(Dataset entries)

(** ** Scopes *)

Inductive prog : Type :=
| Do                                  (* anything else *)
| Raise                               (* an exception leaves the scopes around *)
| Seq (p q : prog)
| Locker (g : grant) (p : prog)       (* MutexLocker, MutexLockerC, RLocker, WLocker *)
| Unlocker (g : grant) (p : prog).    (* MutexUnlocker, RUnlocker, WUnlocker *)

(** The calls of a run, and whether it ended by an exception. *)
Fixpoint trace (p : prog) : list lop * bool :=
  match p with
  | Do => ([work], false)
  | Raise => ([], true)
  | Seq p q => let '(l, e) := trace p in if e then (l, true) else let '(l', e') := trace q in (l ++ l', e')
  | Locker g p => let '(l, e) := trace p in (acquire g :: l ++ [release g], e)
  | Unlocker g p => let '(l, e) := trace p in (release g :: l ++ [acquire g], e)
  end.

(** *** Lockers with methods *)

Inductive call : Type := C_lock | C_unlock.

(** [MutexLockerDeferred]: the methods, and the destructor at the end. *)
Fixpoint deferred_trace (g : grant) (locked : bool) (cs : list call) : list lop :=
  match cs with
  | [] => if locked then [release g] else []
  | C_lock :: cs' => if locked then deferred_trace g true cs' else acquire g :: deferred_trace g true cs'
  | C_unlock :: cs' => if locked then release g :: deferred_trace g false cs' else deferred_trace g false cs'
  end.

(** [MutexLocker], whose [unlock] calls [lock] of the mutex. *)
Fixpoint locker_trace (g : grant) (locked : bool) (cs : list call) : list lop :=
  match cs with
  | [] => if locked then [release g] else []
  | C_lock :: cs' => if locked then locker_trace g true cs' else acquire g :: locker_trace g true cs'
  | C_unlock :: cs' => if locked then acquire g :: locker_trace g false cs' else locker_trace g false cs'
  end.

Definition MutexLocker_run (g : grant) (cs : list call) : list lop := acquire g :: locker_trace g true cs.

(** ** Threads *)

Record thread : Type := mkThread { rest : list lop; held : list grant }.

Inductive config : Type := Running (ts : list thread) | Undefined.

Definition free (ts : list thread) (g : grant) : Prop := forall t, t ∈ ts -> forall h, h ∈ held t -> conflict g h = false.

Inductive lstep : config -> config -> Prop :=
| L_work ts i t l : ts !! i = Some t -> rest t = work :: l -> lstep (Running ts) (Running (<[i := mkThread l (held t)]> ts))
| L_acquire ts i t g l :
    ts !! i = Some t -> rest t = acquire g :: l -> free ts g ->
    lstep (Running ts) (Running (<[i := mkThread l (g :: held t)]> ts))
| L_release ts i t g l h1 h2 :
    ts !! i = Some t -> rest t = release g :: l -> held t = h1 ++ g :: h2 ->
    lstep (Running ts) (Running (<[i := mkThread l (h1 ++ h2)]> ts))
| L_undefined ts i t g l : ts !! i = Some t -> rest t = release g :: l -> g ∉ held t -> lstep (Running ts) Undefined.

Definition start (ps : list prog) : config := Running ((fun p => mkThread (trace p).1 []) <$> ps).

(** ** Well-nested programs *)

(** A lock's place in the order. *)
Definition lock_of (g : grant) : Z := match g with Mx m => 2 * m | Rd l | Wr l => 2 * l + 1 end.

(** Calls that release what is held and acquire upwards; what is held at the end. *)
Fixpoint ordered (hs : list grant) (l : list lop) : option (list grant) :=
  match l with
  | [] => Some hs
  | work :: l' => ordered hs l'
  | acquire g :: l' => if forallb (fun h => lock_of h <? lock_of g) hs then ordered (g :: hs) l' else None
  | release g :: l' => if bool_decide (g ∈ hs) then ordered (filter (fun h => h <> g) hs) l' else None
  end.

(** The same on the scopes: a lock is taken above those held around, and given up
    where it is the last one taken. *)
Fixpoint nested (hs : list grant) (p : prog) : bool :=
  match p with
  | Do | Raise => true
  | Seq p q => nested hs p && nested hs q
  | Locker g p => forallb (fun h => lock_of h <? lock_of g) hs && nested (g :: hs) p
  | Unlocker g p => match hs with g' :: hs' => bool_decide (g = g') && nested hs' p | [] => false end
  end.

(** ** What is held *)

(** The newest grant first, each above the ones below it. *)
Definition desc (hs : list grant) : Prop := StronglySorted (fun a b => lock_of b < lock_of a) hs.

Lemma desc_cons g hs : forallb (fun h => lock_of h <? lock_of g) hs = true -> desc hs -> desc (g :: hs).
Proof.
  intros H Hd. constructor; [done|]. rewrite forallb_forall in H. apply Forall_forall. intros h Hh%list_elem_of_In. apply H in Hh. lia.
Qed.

--

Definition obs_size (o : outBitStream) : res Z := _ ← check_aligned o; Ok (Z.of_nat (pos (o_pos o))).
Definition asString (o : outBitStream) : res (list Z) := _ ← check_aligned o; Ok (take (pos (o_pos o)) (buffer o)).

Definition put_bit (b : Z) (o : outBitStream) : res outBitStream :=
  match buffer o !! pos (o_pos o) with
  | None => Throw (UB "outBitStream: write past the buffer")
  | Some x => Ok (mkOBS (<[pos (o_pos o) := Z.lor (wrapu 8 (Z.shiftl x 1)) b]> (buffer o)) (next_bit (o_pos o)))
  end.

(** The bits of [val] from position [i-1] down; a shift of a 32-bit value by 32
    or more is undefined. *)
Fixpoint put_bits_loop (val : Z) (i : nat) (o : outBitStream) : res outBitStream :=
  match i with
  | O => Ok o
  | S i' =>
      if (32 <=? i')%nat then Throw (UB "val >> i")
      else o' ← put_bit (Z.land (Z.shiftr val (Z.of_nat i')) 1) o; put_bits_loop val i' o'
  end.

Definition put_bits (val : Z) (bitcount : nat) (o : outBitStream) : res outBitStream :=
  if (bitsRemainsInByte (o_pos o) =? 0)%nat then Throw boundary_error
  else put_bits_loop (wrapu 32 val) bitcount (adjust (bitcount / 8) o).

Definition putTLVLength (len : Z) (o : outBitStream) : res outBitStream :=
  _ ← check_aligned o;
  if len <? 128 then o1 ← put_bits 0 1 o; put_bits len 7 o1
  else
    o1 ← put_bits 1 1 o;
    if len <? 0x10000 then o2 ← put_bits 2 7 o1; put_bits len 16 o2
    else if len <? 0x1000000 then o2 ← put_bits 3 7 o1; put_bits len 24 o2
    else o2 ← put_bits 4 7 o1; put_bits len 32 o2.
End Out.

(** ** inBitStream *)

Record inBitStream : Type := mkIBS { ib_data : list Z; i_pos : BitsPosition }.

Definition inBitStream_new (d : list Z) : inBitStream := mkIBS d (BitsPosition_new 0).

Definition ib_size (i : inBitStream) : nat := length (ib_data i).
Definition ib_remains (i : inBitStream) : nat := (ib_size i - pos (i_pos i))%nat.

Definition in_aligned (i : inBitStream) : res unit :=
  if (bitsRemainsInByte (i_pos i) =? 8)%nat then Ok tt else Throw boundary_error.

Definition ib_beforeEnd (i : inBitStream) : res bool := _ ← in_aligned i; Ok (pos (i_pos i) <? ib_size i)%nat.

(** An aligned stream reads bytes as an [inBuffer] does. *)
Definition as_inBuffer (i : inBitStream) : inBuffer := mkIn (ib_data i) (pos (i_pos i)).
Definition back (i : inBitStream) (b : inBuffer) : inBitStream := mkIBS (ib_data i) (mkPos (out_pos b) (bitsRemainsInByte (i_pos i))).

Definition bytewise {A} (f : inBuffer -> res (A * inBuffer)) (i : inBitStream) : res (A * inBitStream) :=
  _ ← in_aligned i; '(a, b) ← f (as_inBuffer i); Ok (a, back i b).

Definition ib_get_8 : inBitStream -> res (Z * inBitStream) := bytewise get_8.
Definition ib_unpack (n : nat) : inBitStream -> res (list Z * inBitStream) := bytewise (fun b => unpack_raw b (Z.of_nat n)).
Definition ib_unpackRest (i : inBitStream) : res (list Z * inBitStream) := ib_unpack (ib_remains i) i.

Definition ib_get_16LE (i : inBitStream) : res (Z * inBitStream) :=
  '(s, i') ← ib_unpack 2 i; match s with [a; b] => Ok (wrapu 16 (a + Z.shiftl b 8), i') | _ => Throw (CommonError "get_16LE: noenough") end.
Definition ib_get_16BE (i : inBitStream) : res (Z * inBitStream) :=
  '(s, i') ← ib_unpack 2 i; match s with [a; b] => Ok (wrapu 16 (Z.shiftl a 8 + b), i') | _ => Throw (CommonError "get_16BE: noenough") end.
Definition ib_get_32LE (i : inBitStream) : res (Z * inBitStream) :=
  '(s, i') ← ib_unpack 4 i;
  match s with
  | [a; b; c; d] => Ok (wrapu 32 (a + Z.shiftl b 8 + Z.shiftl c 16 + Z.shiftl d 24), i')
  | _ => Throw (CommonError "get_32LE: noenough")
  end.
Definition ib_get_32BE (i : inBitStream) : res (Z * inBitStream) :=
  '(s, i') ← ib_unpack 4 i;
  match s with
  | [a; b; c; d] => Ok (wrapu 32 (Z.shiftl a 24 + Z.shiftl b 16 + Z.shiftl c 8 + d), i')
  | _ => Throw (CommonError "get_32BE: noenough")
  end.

--

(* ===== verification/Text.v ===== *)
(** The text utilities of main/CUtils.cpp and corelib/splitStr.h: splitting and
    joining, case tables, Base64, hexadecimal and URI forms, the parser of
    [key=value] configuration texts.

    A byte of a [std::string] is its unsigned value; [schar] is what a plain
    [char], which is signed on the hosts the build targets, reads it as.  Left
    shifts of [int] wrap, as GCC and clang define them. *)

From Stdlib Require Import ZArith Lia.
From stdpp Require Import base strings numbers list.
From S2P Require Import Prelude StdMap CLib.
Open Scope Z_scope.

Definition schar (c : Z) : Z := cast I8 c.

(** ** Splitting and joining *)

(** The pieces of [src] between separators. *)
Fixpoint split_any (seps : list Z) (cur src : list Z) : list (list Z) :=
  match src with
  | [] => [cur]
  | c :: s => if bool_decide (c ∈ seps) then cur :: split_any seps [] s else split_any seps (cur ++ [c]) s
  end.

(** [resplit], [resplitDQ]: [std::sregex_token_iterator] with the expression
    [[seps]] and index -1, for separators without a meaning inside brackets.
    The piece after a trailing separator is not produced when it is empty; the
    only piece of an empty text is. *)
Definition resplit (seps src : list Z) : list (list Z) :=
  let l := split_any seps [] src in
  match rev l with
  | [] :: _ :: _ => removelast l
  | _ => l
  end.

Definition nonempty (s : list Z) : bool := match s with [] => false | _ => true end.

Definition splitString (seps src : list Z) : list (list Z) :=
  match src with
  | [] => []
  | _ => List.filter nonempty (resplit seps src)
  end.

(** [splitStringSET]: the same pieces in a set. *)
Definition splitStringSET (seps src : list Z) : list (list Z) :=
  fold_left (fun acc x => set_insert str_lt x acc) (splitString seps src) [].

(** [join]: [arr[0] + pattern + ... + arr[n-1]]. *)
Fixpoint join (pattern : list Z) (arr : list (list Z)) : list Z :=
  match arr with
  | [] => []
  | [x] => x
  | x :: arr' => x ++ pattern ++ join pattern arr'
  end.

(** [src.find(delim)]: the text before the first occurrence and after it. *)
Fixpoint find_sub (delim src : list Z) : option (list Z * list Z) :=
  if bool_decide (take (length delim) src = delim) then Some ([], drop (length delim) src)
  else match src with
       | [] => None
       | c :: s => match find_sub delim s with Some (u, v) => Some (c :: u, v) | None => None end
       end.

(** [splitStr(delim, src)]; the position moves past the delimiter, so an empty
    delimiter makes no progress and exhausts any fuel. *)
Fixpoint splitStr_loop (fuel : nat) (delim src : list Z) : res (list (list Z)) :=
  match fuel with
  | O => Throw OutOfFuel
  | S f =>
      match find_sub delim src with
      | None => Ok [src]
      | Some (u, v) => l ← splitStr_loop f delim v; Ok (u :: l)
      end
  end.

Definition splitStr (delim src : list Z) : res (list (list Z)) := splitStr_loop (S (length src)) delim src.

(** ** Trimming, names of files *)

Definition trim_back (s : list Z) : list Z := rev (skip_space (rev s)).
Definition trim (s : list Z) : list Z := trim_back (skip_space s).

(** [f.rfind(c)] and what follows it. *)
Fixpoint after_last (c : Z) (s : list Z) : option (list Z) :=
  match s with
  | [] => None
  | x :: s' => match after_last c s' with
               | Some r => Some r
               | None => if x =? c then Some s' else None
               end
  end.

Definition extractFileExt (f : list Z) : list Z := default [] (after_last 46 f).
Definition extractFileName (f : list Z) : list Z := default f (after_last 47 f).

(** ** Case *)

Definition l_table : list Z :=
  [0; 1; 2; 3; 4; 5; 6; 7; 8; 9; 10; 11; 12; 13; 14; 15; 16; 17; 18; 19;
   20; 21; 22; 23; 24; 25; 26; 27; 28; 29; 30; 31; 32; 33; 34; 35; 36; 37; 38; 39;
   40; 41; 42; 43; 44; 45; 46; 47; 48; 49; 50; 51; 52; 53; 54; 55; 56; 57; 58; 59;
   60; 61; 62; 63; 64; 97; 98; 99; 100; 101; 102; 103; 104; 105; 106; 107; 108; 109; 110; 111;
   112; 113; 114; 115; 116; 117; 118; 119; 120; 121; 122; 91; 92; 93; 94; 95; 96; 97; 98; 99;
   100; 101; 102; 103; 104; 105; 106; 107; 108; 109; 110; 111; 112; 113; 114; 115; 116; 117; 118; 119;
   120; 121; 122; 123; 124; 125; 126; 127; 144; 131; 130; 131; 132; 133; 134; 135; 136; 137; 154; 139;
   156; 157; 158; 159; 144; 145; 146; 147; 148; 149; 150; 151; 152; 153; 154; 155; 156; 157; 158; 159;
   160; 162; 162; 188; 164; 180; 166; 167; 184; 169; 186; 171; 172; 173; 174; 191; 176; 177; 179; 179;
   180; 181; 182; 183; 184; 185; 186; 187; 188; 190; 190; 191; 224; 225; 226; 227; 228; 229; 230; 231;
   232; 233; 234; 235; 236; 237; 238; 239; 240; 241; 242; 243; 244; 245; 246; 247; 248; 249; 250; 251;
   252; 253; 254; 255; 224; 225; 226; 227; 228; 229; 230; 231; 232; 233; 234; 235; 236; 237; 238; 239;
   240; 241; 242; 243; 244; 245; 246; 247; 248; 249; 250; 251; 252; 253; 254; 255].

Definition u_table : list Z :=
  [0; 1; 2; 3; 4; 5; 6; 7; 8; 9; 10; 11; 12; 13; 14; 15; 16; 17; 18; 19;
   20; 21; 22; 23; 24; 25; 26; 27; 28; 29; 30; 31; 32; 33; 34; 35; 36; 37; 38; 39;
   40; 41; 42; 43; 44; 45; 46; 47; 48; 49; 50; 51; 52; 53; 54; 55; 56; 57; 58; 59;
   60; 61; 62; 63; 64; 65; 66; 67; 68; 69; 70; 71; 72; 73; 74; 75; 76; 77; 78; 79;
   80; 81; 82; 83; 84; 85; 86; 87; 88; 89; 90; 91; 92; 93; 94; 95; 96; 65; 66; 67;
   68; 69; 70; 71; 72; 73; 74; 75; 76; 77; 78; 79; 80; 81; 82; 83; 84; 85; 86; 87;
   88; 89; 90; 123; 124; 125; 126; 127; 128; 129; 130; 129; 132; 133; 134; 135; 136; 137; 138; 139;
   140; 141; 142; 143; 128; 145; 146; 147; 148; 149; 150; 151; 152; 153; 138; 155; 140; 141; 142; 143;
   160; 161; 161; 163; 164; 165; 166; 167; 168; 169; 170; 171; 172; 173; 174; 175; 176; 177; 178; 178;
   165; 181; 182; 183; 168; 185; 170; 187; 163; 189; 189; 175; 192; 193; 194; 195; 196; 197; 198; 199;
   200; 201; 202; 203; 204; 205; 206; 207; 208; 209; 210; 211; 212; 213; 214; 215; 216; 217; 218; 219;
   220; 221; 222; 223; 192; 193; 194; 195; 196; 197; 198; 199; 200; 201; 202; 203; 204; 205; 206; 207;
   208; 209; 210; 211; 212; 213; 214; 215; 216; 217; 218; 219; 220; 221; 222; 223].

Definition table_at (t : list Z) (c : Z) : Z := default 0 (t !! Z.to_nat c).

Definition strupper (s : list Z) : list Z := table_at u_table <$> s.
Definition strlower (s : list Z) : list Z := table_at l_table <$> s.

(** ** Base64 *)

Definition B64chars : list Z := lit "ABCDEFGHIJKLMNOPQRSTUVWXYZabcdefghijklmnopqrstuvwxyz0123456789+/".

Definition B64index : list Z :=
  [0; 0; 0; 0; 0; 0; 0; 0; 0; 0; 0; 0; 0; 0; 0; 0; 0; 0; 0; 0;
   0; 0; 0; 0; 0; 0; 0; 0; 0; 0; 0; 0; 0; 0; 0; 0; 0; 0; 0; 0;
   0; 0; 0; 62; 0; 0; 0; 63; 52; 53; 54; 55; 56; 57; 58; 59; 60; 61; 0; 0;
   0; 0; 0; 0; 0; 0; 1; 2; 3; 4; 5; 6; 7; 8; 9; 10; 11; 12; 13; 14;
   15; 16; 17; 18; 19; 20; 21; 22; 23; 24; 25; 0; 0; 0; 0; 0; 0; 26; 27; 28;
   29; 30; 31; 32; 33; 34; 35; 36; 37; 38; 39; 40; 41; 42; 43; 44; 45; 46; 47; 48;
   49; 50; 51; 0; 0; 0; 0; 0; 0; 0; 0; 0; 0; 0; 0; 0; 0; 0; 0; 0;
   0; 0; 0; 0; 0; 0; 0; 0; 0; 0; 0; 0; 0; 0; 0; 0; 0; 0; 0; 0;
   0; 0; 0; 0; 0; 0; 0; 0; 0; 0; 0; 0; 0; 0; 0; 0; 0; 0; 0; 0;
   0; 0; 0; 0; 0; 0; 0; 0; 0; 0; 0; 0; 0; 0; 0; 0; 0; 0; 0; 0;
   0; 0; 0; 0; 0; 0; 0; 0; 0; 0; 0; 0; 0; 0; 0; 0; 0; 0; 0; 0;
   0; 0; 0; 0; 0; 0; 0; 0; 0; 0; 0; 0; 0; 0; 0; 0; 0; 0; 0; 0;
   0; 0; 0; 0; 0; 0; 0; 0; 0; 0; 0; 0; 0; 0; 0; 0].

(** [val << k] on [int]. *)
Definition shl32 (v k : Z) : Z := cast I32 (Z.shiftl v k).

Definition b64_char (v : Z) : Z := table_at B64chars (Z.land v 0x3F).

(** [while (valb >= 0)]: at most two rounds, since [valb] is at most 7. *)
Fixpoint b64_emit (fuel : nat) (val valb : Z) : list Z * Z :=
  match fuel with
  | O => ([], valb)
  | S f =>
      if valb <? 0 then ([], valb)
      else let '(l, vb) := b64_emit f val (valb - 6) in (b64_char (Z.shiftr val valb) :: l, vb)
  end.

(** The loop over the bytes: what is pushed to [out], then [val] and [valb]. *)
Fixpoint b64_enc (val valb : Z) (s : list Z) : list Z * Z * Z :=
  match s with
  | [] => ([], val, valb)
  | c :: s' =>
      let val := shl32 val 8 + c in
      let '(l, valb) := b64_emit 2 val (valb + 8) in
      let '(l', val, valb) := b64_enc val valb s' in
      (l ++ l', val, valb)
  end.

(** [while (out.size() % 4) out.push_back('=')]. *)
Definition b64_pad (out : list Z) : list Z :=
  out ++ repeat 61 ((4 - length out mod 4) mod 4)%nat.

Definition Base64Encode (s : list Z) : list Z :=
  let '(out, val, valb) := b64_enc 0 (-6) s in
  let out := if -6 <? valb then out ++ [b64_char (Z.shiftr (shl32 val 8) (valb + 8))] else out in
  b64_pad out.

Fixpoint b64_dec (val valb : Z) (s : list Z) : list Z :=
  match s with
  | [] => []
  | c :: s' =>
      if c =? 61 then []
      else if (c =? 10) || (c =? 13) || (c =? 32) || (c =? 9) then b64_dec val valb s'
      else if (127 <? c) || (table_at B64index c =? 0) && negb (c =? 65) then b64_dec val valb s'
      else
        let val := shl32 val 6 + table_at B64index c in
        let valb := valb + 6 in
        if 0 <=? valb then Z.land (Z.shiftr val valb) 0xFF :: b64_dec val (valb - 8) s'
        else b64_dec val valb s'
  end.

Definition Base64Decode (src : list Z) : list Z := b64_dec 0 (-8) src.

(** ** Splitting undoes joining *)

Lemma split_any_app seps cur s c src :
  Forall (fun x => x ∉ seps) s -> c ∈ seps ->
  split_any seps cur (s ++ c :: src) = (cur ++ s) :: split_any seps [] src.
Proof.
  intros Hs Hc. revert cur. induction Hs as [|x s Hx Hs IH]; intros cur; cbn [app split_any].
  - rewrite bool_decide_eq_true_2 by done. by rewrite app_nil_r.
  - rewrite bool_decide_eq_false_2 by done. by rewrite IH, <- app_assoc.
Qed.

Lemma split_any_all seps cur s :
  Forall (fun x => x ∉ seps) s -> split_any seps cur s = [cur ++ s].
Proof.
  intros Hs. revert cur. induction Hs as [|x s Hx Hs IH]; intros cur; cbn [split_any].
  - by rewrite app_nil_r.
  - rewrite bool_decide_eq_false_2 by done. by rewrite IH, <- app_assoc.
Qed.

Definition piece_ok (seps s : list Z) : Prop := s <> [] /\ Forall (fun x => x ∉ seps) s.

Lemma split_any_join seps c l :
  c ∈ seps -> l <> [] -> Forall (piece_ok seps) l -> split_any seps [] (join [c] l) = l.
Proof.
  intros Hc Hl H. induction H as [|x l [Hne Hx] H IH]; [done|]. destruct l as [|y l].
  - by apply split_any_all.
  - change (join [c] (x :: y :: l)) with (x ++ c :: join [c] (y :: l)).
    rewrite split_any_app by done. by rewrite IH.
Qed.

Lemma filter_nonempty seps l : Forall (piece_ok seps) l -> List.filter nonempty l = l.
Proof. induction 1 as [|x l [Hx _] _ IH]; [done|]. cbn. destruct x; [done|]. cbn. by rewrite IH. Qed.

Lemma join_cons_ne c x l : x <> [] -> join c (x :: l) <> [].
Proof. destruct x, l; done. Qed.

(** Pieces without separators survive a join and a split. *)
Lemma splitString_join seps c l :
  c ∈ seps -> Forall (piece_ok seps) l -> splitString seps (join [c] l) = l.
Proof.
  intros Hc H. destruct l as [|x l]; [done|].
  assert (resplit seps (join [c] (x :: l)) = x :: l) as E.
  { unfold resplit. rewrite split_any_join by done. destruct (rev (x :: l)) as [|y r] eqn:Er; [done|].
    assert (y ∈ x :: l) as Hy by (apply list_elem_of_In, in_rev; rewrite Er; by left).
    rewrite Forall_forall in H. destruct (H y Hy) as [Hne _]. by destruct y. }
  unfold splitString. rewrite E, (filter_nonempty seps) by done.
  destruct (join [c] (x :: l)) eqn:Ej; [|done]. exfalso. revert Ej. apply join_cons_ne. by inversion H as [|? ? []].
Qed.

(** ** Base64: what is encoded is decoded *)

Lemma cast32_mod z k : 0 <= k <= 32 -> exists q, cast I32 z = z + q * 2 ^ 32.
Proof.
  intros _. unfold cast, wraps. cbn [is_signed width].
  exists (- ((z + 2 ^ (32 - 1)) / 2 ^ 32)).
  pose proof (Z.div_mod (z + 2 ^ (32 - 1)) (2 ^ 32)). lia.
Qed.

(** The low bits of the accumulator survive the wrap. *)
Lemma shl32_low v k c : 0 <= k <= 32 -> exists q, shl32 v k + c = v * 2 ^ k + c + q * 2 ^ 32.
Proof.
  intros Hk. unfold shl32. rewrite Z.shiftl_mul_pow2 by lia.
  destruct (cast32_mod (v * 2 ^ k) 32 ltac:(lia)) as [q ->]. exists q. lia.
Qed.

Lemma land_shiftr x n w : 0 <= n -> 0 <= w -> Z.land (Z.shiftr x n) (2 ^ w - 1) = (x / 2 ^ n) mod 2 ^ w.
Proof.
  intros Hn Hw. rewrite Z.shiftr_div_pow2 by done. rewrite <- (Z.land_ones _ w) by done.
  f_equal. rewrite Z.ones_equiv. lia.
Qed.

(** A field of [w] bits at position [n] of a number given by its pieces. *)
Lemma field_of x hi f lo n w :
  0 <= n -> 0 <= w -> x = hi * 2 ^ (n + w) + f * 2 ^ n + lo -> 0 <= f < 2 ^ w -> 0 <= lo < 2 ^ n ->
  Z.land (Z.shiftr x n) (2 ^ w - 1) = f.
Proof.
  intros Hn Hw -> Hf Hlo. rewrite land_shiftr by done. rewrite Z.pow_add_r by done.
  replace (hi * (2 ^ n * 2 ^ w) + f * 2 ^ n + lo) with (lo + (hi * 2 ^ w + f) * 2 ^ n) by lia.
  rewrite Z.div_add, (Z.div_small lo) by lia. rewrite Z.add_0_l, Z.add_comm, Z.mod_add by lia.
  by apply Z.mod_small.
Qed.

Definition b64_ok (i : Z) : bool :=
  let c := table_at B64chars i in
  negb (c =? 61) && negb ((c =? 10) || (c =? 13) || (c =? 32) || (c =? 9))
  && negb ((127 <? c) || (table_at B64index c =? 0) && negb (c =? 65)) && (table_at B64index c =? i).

= Problem to work on =
Copy out, exactly and alone, the lines of the entries above between the ones holding "None => Throw" and "(** The bits", inclusive.

= Task answer =
  | None => Throw (UB "outBitStream: write past the buffer")
  | Some x => Ok (mkOBS (<[pos (o_pos o) := Z.lor (wrapu 8 (Z.shiftl x 1)) b]> (buffer o)) (next_bit (o_pos o)))
  end.

(** The bits of [val] from position [i-1] down; a shift of a 32-bit value by 32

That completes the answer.